* _INSTRUCTIONS FOR THE TASK_: The following data has a line with "rewrite Nat2Z.inj_succ, Z.pow_succ_r" and a line with "[(65, 97); (66, 98);". Write out exactly those lines and all the lines between them.

*** Opening EXERCISE MATERIALS ***

(** The second pass writes what the first one counted. *)
Lemma string_passes n : forall p fuel1 fuel2 len,
  pos n p -> (n < fuel1)%nat -> (n < fuel2)%nat -> 0 <= len -> len + 6 * Z.of_nat n <= int_max ->
  okf (fun r => match r with
       | JOk l _ => len <= l /\ forall L dst,
           Z.of_nat (length dst) + (l - len) <= L -> cstring_ok dst ->
           okf (fun '(d, p') => cstring_ok d /\ next n p') (json_string_write fuel2 p L dst)
       | _ => True end) (json_string_len fuel1 p len).
Proof.
  induction n as [n IH] using lt_wf_ind; intros p fuel1 fuel2 len Hp H1 H2 Hlen Hmax.
  destruct fuel1 as [|fuel1]; [lia|]. destruct fuel2 as [|fuel2]; [lia|].
  cbn [json_string_len json_string_write]. destruct (peek_pos n p Hp) as (c & -> & Hc & Hn). rewrite ok_bind.
  destruct (Z.eqb_spec c 34) as [->|H34].
  { simpl. split; [lia|]. intros L dst _ Hdst. split; [done|]. by apply Hn. }
  pose proof (read_char_pos n p Hp) as Hr.
  destruct (json_str_read_char p) as [[v p']|f] eqn:E; [|by simpl in *]. cbn [okf] in Hr. rewrite ok_bind.
  destruct (Z.eqb_spec v (-1)) as [|Hm1]; [done|]. destruct (Z.eqb_spec v (-2)) as [|Hm2]; [done|].
  destruct Hr as [?|[?|[Hv (n' & -> & Hp')]]]; [done..|].
  pose proof (utf8_put_length v) as Hput. apply okf_chk_int; [ilia|].
  eapply okf_mono; [apply (IH n' ltac:(lia) p' fuel1 fuel2); [done|lia..]|].
  intros [| |l q] Hq; [done..|]. destruct Hq as [Hl HW]. split; [lia|]. intros L dst HL Hdst.
  rewrite ok_bind, (proj2 (Z.eqb_neq c 34)), ok_bind by done. cbn beta iota.
  rewrite (proj2 (Z.ltb_lt 0 v)) by lia. cbn [negb].
  rewrite length_app. rewrite (proj2 (Z.ltb_ge _ _)) by lia.
  eapply okf_mono; [apply HW; [rewrite length_app; lia|apply Forall_app; split; [done|apply put_cstring; lia]]|].
  intros [d p2] [Hd Hp2]. split; [done|]. apply next_pos in Hp2. by exists n'.
Qed.

(** The outcome of a parser at most [n] bytes before the end: it moves on. *)
Definition parsed {A} (Q : A -> Prop) (n : nat) (r : jres A) : Prop :=
  match r with JOk a p => Q a /\ next n p | _ => True end.

Lemma parse_string_pos n p : pos n p -> okf (parsed cstring_ok n) (json_parse_string p).
Proof.
  intros Hp. unfold json_parse_string. apply (okf_ws n); [done|]. clear p Hp. intros p Hp.
  apply (okf_peek n); [done|]. intros c Hc Hn. destruct (Z.eqb_spec c 34) as [->|]; cbn [negb]; [|done].
  destruct (Hn ltac:(done)) as (n' & -> & (s & E & Hs & Hl)).
  pose proof (string_passes (length s) (tail p) (S (length (tail p))) (S (length (tail p))) 0) as HP.
  assert (length s < S (length (tail p)))%nat by (rewrite E, length_app; simpl; lia).
  eapply okf_bind; [apply HP; [by exists s|lia|lia|lia|]|]. { destruct Hs as (_ & _ & Hs). lia. }
  intros [| |l q] Hq; [done..|]. destruct Hq as [Hl0 HW].
  eapply okf_bind; [apply HW; [simpl; lia|constructor]|].
  intros [d p'] [Hd Hp']. simpl. split; [done|]. apply next_pos in Hp'. exists n'. split; [done|].
  eapply pos_mono; [exact Hp'|lia].
Qed.

(** ** Numbers *)

Lemma int_digits_pos n p v k : pos n p -> v = 0 -> okf (fun '(_, _, p) => pos n p) (int_digits v k p).
Proof.
  intros (s & -> & Hs & Hl) ->.
  assert (forall j s n v k, text_ok s -> (length s <= n)%nat -> (digit_run s + j <= 9)%nat -> 0 <= v < 10 ^ Z.of_nat j ->
    okf (fun '(_, _, p) => pos n p) (int_digits v k (s ++ 0 :: rest))) as Hgen.
  { clear. intros j s. revert j. induction s as [|c s IH]; intros j n v k Hs Hl Hj Hv; cbn [app int_digits digit_run] in *; [exact (pos_end n)|].
    destruct (is_digit c) eqn:Ed; [|exists (c :: s); done]. pose proof (text_cons c s Hs) as (Hc & _ & _ & Hs').
    assert (10 ^ Z.of_nat j <= 10 ^ 8) as Hpow by (apply Z.pow_le_mono_r; lia). change (10 ^ 8) with 100000000 in Hpow.
    unfold is_digit in Ed. apply andb_true_iff in Ed as [H48%Z.leb_le H57%Z.leb_le].
    do 3 (apply okf_chk_int; [ilia|]). simpl in Hl.
    eapply okf_mono; [apply (IH (S j) n); [done|lia|lia|]|by intros [[a b] q]].
    rewrite Nat2Z.inj_succ, Z.pow_succ_r by lia. lia. }
  apply (Hgen 0%nat); [done|done| |simpl; lia]. pose proof (text_digits s Hs). lia.
Qed.

Lemma dbl_ws_pos n p : pos n p -> okf (pos n) (dbl_ws p).
Proof.
  revert p. induction n as [n IH] using lt_wf_ind; intros p Hp.
  destruct (pos_cases n p Hp) as [-> | (c & p' & -> & Hc & n' & -> & Hp')]; cbn [dbl_ws]; [exact (pos_end n)|].
  destruct (_ && _); [|done]. eapply okf_mono; [apply (IH n'); [lia|done]|].
  intros q Hq. eapply pos_mono; [exact Hq|lia].
Qed.

Lemma skip_digits_pos n p : pos n p -> okf (pos n) (skip_digits p).
Proof.
  revert p. induction n as [n IH] using lt_wf_ind; intros p Hp.
  destruct (pos_cases n p Hp) as [-> | (c & p' & -> & Hc & n' & -> & Hp')]; cbn [skip_digits]; [exact (pos_end n)|].
  destruct (is_digit c); [|done]. eapply okf_mono; [apply (IH n'); [lia|done]|].
  intros q Hq. eapply pos_mono; [exact Hq|lia].
Qed.
(** * Case folding *)

Definition unicode_casefolding : list (Z * Z) :=
  [(65, 97); (66, 98); (67, 99); (68, 100); (69, 101); (70, 102); (71, 103); (72, 104);
   (73, 105); (74, 106); (75, 107); (76, 108); (77, 109); (78, 110); (79, 111); (80, 112);
   (81, 113); (82, 114); (83, 115); (84, 116); (85, 117); (86, 118); (87, 119); (88, 120);
   (89, 121); (90, 122); (181, 956); (192, 224); (193, 225); (194, 226); (195, 227); (196, 228);
   (197, 229); (198, 230); (199, 231); (200, 232); (201, 233); (202, 234); (203, 235);
   (204, 236); (205, 237); (206, 238); (207, 239); (208, 240); (209, 241); (210, 242);
   (211, 243); (212, 244); (213, 245); (214, 246); (216, 248); (217, 249); (218, 250);
   (219, 251); (220, 252); (221, 253); (222, 254); (256, 257); (258, 259); (260, 261);
   (262, 263); (264, 265); (266, 267); (268, 269); (270, 271); (272, 273); (274, 275);
   (276, 277); (278, 279); (280, 281); (282, 283); (284, 285); (286, 287); (288, 289);
   (290, 291); (292, 293); (294, 295); (296, 297); (298, 299); (300, 301); (302, 303);
   (306, 307); (308, 309); (310, 311); (313, 314); (315, 316); (317, 318); (319, 320);
   (321, 322); (323, 324); (325, 326); (327, 328); (330, 331); (332, 333); (334, 335);
   (336, 337); (338, 339); (340, 341); (342, 343); (344, 345); (346, 347); (348, 349);
   (350, 351); (352, 353); (354, 355); (356, 357); (358, 359); (360, 361); (362, 363);
   (364, 365); (366, 367); (368, 369); (370, 371); (372, 373); (374, 375); (376, 255);
   (377, 378); (379, 380); (381, 382); (383, 115); (385, 595); (386, 387); (388, 389);
   (390, 596); (391, 392); (393, 598); (394, 599); (395, 396); (398, 477); (399, 601);
   (400, 603); (401, 402); (403, 608); (404, 611); (406, 617); (407, 616); (408, 409);
   (412, 623); (413, 626); (415, 629); (416, 417); (418, 419); (420, 421); (422, 640);
   (423, 424); (425, 643); (428, 429); (430, 648); (431, 432); (433, 650); (434, 651);
   (435, 436); (437, 438); (439, 658); (440, 441); (444, 445); (452, 454); (453, 454);
   (455, 457); (456, 457); (458, 460); (459, 460); (461, 462); (463, 464); (465, 466);
   (467, 468); (469, 470); (471, 472); (473, 474); (475, 476); (478, 479); (480, 481);
   (482, 483); (484, 485); (486, 487); (488, 489); (490, 491); (492, 493); (494, 495);
   (497, 499); (498, 499); (500, 501); (502, 405); (503, 447); (504, 505); (506, 507);
   (508, 509); (510, 511); (512, 513); (514, 515); (516, 517); (518, 519); (520, 521);
   (522, 523); (524, 525); (526, 527); (528, 529); (530, 531); (532, 533); (534, 535);
   (536, 537); (538, 539); (540, 541); (542, 543); (544, 414); (546, 547); (548, 549);
   (550, 551); (552, 553); (554, 555); (556, 557); (558, 559); (560, 561); (562, 563);
   (570, 11365); (571, 572); (573, 410); (574, 11366); (577, 578); (579, 384); (580, 649);
   (581, 652); (582, 583); (584, 585); (586, 587); (588, 589); (590, 591); (837, 953);
   (880, 881); (882, 883); (886, 887); (902, 940); (904, 941); (905, 942); (906, 943);
   (908, 972); (910, 973); (911, 974); (913, 945); (914, 946); (915, 947); (916, 948);
   (917, 949); (918, 950); (919, 951); (920, 952); (921, 953); (922, 954); (923, 955);
   (924, 956); (925, 957); (926, 958); (927, 959); (928, 960); (929, 961); (931, 963);
   (932, 964); (933, 965); (934, 966); (935, 967); (936, 968); (937, 969); (938, 970);
   (939, 971); (962, 963); (975, 983); (976, 946); (977, 952); (981, 966); (982, 960);
   (984, 985); (986, 987); (988, 989); (990, 991); (992, 993); (994, 995); (996, 997);
   (998, 999); (1000, 1001); (1002, 1003); (1004, 1005); (1006, 1007); (1008, 954); (1009, 961);
   (1012, 952); (1013, 949); (1015, 1016); (1017, 1010); (1018, 1019); (1021, 891); (1022, 892);
   (1023, 893); (1024, 1104); (1025, 1105); (1026, 1106); (1027, 1107); (1028, 1108);
   (1029, 1109); (1030, 1110); (1031, 1111); (1032, 1112); (1033, 1113); (1034, 1114);
   (1035, 1115); (1036, 1116); (1037, 1117); (1038, 1118); (1039, 1119); (1040, 1072);
   (1041, 1073); (1042, 1074); (1043, 1075); (1044, 1076); (1045, 1077); (1046, 1078);
   (1047, 1079); (1048, 1080); (1049, 1081); (1050, 1082); (1051, 1083); (1052, 1084);
   (1053, 1085); (1054, 1086); (1055, 1087); (1056, 1088); (1057, 1089); (1058, 1090);
   (1059, 1091); (1060, 1092); (1061, 1093); (1062, 1094); (1063, 1095); (1064, 1096);
   (1065, 1097); (1066, 1098); (1067, 1099); (1068, 1100); (1069, 1101); (1070, 1102);
   (1071, 1103); (1120, 1121); (1122, 1123); (1124, 1125); (1126, 1127); (1128, 1129);
   (1130, 1131); (1132, 1133); (1134, 1135); (1136, 1137); (1138, 1139); (1140, 1141);
   (1142, 1143); (1144, 1145); (1146, 1147); (1148, 1149); (1150, 1151); (1152, 1153);
   (1162, 1163); (1164, 1165); (1166, 1167); (1168, 1169); (1170, 1171); (1172, 1173);
   (1174, 1175); (1176, 1177); (1178, 1179); (1180, 1181); (1182, 1183); (1184, 1185);
   (1186, 1187); (1188, 1189); (1190, 1191); (1192, 1193); (1194, 1195); (1196, 1197);
   (1198, 1199); (1200, 1201); (1202, 1203); (1204, 1205); (1206, 1207); (1208, 1209);
   (1210, 1211); (1212, 1213); (1214, 1215); (1216, 1231); (1217, 1218); (1219, 1220);
   (1221, 1222); (1223, 1224); (1225, 1226); (1227, 1228); (1229, 1230); (1232, 1233);
   (1234, 1235); (1236, 1237); (1238, 1239); (1240, 1241); (1242, 1243); (1244, 1245);
   (1246, 1247); (1248, 1249); (1250, 1251); (1252, 1253); (1254, 1255); (1256, 1257);
   (1258, 1259); (1260, 1261); (1262, 1263); (1264, 1265); (1266, 1267); (1268, 1269);
   (1270, 1271); (1272, 1273); (1274, 1275); (1276, 1277); (1278, 1279); (1280, 1281);
   (1282, 1283); (1284, 1285); (1286, 1287); (1288, 1289); (1290, 1291); (1292, 1293);
   (1294, 1295); (1296, 1297); (1298, 1299); (1300, 1301); (1302, 1303); (1304, 1305);
   (1306, 1307); (1308, 1309); (1310, 1311); (1312, 1313); (1314, 1315); (1316, 1317);
   (1329, 1377); (1330, 1378); (1331, 1379); (1332, 1380); (1333, 1381); (1334, 1382);
   (1335, 1383); (1336, 1384); (1337, 1385); (1338, 1386); (1339, 1387); (1340, 1388);
   (1341, 1389); (1342, 1390); (1343, 1391); (1344, 1392); (1345, 1393); (1346, 1394);
   (1347, 1395); (1348, 1396); (1349, 1397); (1350, 1398); (1351, 1399); (1352, 1400);
   (1353, 1401); (1354, 1402); (1355, 1403); (1356, 1404); (1357, 1405); (1358, 1406);
   (1359, 1407); (1360, 1408); (1361, 1409); (1362, 1410); (1363, 1411); (1364, 1412);
   (1365, 1413); (1366, 1414); (4256, 11520); (4257, 11521); (4258, 11522); (4259, 11523);
   (4260, 11524); (4261, 11525); (4262, 11526); (4263, 11527); (4264, 11528); (4265, 11529);
   (4266, 11530); (4267, 11531); (4268, 11532); (4269, 11533); (4270, 11534); (4271, 11535);
   (4272, 11536); (4273, 11537); (4274, 11538); (4275, 11539); (4276, 11540); (4277, 11541);
   (4278, 11542); (4279, 11543); (4280, 11544); (4281, 11545); (4282, 11546); (4283, 11547);
   (4284, 11548); (4285, 11549); (4286, 11550); (4287, 11551); (4288, 11552); (4289, 11553);
   (4290, 11554); (4291, 11555); (4292, 11556); (4293, 11557); (7680, 7681); (7682, 7683);
   (7684, 7685); (7686, 7687); (7688, 7689); (7690, 7691); (7692, 7693); (7694, 7695);
   (7696, 7697); (7698, 7699); (7700, 7701); (7702, 7703); (7704, 7705); (7706, 7707);
   (7708, 7709); (7710, 7711); (7712, 7713); (7714, 7715); (7716, 7717); (7718, 7719);
   (7720, 7721); (7722, 7723); (7724, 7725); (7726, 7727); (7728, 7729); (7730, 7731);
   (7732, 7733); (7734, 7735); (7736, 7737); (7738, 7739); (7740, 7741); (7742, 7743);
   (7744, 7745); (7746, 7747); (7748, 7749); (7750, 7751); (7752, 7753); (7754, 7755);
   (7756, 7757); (7758, 7759); (7760, 7761); (7762, 7763); (7764, 7765); (7766, 7767);
   (7768, 7769); (7770, 7771); (7772, 7773); (7774, 7775); (7776, 7777); (7778, 7779);
   (7780, 7781); (7782, 7783); (7784, 7785); (7786, 7787); (7788, 7789); (7790, 7791);
   (7792, 7793); (7794, 7795); (7796, 7797); (7798, 7799); (7800, 7801); (7802, 7803);
   (7804, 7805); (7806, 7807); (7808, 7809); (7810, 7811); (7812, 7813); (7814, 7815);
   (7816, 7817); (7818, 7819); (7820, 7821); (7822, 7823); (7824, 7825); (7826, 7827);
   (7828, 7829); (7835, 7777); (7838, 223); (7840, 7841); (7842, 7843); (7844, 7845);
   (7846, 7847); (7848, 7849); (7850, 7851); (7852, 7853); (7854, 7855); (7856, 7857);
   (7858, 7859); (7860, 7861); (7862, 7863); (7864, 7865); (7866, 7867); (7868, 7869);
   (7870, 7871); (7872, 7873); (7874, 7875); (7876, 7877); (7878, 7879); (7880, 7881);
   (7882, 7883); (7884, 7885); (7886, 7887); (7888, 7889); (7890, 7891); (7892, 7893);
   (7894, 7895); (7896, 7897); (7898, 7899); (7900, 7901); (7902, 7903); (7904, 7905);
   (7906, 7907); (7908, 7909); (7910, 7911); (7912, 7913); (7914, 7915); (7916, 7917);
   (7918, 7919); (7920, 7921); (7922, 7923); (7924, 7925); (7926, 7927); (7928, 7929);
   (7930, 7931); (7932, 7933); (7934, 7935); (7944, 7936); (7945, 7937); (7946, 7938);
   (7947, 7939); (7948, 7940); (7949, 7941); (7950, 7942); (7951, 7943); (7960, 7952);
   (7961, 7953); (7962, 7954); (7963, 7955); (7964, 7956); (7965, 7957); (7976, 7968);
   (7977, 7969); (7978, 7970); (7979, 7971); (7980, 7972); (7981, 7973); (7982, 7974);
   (7983, 7975); (7992, 7984); (7993, 7985); (7994, 7986); (7995, 7987); (7996, 7988);
   (7997, 7989); (7998, 7990); (7999, 7991); (8008, 8000); (8009, 8001); (8010, 8002);
   (8011, 8003); (8012, 8004); (8013, 8005); (8025, 8017); (8027, 8019); (8029, 8021);
   (8031, 8023); (8040, 8032); (8041, 8033); (8042, 8034); (8043, 8035); (8044, 8036);
   (8045, 8037); (8046, 8038); (8047, 8039); (8072, 8064); (8073, 8065); (8074, 8066);
   (8075, 8067); (8076, 8068); (8077, 8069); (8078, 8070); (8079, 8071); (8088, 8080);
   (8089, 8081); (8090, 8082); (8091, 8083); (8092, 8084); (8093, 8085); (8094, 8086);
   (8095, 8087); (8104, 8096); (8105, 8097); (8106, 8098); (8107, 8099); (8108, 8100);
   (8109, 8101); (8110, 8102); (8111, 8103); (8120, 8112); (8121, 8113); (8122, 8048);
   (8123, 8049); (8124, 8115); (8126, 953); (8136, 8050); (8137, 8051); (8138, 8052);
   (8139, 8053); (8140, 8131); (8152, 8144); (8153, 8145); (8154, 8054); (8155, 8055);
   (8168, 8160); (8169, 8161); (8170, 8058); (8171, 8059); (8172, 8165); (8184, 8056);
   (8185, 8057); (8186, 8060); (8187, 8061); (8188, 8179); (8486, 969); (8490, 107); (8491, 229);
   (8498, 8526); (8544, 8560); (8545, 8561); (8546, 8562); (8547, 8563); (8548, 8564);
   (8549, 8565); (8550, 8566); (8551, 8567); (8552, 8568); (8553, 8569); (8554, 8570);
   (8555, 8571); (8556, 8572); (8557, 8573); (8558, 8574); (8559, 8575); (8579, 8580);
   (9398, 9424); (9399, 9425); (9400, 9426); (9401, 9427); (9402, 9428); (9403, 9429);
   (9404, 9430); (9405, 9431); (9406, 9432); (9407, 9433); (9408, 9434); (9409, 9435);
   (9410, 9436); (9411, 9437); (9412, 9438); (9413, 9439); (9414, 9440); (9415, 9441);
   (9416, 9442); (9417, 9443); (9418, 9444); (9419, 9445); (9420, 9446); (9421, 9447);
   (9422, 9448); (9423, 9449); (11264, 11312); (11265, 11313); (11266, 11314); (11267, 11315);
   (11268, 11316); (11269, 11317); (11270, 11318); (11271, 11319); (11272, 11320);
   (11273, 11321); (11274, 11322); (11275, 11323); (11276, 11324); (11277, 11325);
   (11278, 11326); (11279, 11327); (11280, 11328); (11281, 11329); (11282, 11330);
   (11283, 11331); (11284, 11332); (11285, 11333); (11286, 11334); (11287, 11335);
   (11288, 11336); (11289, 11337); (11290, 11338); (11291, 11339); (11292, 11340);
   (11293, 11341); (11294, 11342); (11295, 11343); (11296, 11344); (11297, 11345);
   (11298, 11346); (11299, 11347); (11300, 11348); (11301, 11349); (11302, 11350);
   (11303, 11351); (11304, 11352); (11305, 11353); (11306, 11354); (11307, 11355);
   (11308, 11356); (11309, 11357); (11310, 11358); (11360, 11361); (11362, 619); (11363, 7549);
   (11364, 637); (11367, 11368); (11369, 11370); (11371, 11372); (11373, 593); (11374, 625);
   (11375, 592); (11376, 594); (11378, 11379); (11381, 11382); (11390, 575); (11391, 576);
   (11392, 11393); (11394, 11395); (11396, 11397); (11398, 11399); (11400, 11401);
   (11402, 11403); (11404, 11405); (11406, 11407); (11408, 11409); (11410, 11411);
   (11412, 11413); (11414, 11415); (11416, 11417); (11418, 11419); (11420, 11421);
   (11422, 11423); (11424, 11425); (11426, 11427); (11428, 11429); (11430, 11431);
   (11432, 11433); (11434, 11435); (11436, 11437); (11438, 11439); (11440, 11441);
   (11442, 11443); (11444, 11445); (11446, 11447); (11448, 11449); (11450, 11451);
   (11452, 11453); (11454, 11455); (11456, 11457); (11458, 11459); (11460, 11461);
   (11462, 11463); (11464, 11465); (11466, 11467); (11468, 11469); (11470, 11471);
   (11472, 11473); (11474, 11475); (11476, 11477); (11478, 11479); (11480, 11481);
   (11482, 11483); (11484, 11485); (11486, 11487); (11488, 11489); (11490, 11491);
   (11499, 11500); (11501, 11502)].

*** Closing EXERCISE MATERIALS ***

* _ANSWER SECTION_:
    rewrite Nat2Z.inj_succ, Z.pow_succ_r by lia. lia. }
  apply (Hgen 0%nat); [done|done| |simpl; lia]. pose proof (text_digits s Hs). lia.
Qed.

Lemma dbl_ws_pos n p : pos n p -> okf (pos n) (dbl_ws p).
Proof.
  revert p. induction n as [n IH] using lt_wf_ind; intros p Hp.
  destruct (pos_cases n p Hp) as [-> | (c & p' & -> & Hc & n' & -> & Hp')]; cbn [dbl_ws]; [exact (pos_end n)|].
  destruct (_ && _); [|done]. eapply okf_mono; [apply (IH n'); [lia|done]|].
  intros q Hq. eapply pos_mono; [exact Hq|lia].
Qed.

Lemma skip_digits_pos n p : pos n p -> okf (pos n) (skip_digits p).
Proof.
  revert p. induction n as [n IH] using lt_wf_ind; intros p Hp.
  destruct (pos_cases n p Hp) as [-> | (c & p' & -> & Hc & n' & -> & Hp')]; cbn [skip_digits]; [exact (pos_end n)|].
  destruct (is_digit c); [|done]. eapply okf_mono; [apply (IH n'); [lia|done]|].
  intros q Hq. eapply pos_mono; [exact Hq|lia].
Qed.
(** * Case folding *)

Definition unicode_casefolding : list (Z * Z) :=
  [(65, 97); (66, 98); (67, 99); (68, 100); (69, 101); (70, 102); (71, 103); (72, 104);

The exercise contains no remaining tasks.